> Available records:
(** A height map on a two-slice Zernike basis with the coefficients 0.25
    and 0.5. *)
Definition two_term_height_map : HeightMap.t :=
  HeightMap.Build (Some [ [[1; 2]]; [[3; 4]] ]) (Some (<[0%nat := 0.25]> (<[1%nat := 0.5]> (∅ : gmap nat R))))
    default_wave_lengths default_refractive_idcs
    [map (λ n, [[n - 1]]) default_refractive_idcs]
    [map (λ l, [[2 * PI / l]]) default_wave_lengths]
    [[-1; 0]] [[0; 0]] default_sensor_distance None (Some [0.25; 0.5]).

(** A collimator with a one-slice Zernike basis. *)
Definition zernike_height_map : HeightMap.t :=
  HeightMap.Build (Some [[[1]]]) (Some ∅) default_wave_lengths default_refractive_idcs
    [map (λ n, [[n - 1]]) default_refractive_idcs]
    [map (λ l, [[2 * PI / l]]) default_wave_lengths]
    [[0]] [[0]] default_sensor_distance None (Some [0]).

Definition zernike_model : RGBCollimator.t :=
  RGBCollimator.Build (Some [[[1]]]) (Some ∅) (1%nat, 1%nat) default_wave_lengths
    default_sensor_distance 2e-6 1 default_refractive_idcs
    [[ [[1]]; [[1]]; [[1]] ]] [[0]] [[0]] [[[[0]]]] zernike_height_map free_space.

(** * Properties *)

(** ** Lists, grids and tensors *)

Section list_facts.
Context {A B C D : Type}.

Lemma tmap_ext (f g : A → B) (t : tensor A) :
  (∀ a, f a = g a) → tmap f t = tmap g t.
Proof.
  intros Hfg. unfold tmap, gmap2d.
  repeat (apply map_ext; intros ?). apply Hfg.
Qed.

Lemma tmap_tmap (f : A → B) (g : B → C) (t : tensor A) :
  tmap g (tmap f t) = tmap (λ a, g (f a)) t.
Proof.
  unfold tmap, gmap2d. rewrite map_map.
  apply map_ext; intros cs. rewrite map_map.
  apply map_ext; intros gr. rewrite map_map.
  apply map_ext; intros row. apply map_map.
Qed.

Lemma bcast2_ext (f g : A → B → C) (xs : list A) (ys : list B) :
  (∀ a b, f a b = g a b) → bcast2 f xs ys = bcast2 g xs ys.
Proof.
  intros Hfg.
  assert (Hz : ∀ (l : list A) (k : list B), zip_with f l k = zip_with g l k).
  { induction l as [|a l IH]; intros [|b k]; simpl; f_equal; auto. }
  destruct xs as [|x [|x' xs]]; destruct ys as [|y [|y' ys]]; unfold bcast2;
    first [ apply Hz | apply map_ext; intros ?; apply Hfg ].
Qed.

==

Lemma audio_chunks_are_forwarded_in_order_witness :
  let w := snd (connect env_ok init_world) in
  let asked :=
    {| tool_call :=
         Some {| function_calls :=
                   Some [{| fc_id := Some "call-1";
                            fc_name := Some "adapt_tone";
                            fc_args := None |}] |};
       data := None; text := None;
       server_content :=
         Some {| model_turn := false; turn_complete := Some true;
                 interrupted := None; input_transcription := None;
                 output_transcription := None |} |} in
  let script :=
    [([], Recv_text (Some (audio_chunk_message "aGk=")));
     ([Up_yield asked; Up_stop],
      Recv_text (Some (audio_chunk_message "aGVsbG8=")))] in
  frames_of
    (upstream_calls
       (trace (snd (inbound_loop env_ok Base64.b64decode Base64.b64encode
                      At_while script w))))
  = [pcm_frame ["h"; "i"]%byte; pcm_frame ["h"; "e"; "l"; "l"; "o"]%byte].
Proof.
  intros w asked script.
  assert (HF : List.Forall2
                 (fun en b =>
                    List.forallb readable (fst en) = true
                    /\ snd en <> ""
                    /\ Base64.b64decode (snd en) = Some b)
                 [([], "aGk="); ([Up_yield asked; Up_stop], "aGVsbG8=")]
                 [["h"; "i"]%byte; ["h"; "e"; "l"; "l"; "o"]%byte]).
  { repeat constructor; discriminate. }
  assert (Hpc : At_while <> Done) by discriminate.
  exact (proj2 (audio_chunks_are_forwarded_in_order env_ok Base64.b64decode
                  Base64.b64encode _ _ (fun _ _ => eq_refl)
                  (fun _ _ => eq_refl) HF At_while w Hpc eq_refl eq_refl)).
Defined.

---

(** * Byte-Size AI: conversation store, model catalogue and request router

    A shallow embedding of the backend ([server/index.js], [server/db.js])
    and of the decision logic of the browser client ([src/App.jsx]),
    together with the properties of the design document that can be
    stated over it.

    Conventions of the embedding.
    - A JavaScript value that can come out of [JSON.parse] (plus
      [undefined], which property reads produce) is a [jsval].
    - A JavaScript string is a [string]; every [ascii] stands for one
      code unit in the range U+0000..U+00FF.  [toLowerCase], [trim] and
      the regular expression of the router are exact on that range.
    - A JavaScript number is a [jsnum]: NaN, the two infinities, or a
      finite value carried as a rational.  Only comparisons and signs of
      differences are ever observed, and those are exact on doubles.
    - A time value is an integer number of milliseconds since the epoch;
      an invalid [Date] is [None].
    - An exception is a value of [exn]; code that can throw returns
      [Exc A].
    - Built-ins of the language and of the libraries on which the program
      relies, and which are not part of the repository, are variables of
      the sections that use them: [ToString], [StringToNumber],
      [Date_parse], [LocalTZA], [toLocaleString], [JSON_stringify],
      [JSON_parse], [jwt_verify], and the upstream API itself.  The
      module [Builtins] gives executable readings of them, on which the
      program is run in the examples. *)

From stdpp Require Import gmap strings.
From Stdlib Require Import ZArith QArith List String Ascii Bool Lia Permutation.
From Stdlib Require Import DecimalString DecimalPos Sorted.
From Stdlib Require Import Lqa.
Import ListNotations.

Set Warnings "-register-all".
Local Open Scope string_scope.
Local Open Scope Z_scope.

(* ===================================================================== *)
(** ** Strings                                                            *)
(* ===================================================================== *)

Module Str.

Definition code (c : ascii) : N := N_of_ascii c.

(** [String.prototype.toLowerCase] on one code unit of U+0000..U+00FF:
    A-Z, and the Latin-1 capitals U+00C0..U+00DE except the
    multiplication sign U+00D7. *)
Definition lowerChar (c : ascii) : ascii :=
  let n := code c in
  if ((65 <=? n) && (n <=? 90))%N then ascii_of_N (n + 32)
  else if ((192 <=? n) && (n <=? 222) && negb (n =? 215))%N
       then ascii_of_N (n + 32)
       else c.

> Work to complete: When you reach the line holding "- A JavaScript value" in the records above, begin reproducing exactly, stop after the line holding "the regular expression", and output nothing else.

> Result of this exercise:
    - A JavaScript value that can come out of [JSON.parse] (plus
      [undefined], which property reads produce) is a [jsval].
    - A JavaScript string is a [string]; every [ascii] stands for one
      code unit in the range U+0000..U+00FF.  [toLowerCase], [trim] and
      the regular expression of the router are exact on that range.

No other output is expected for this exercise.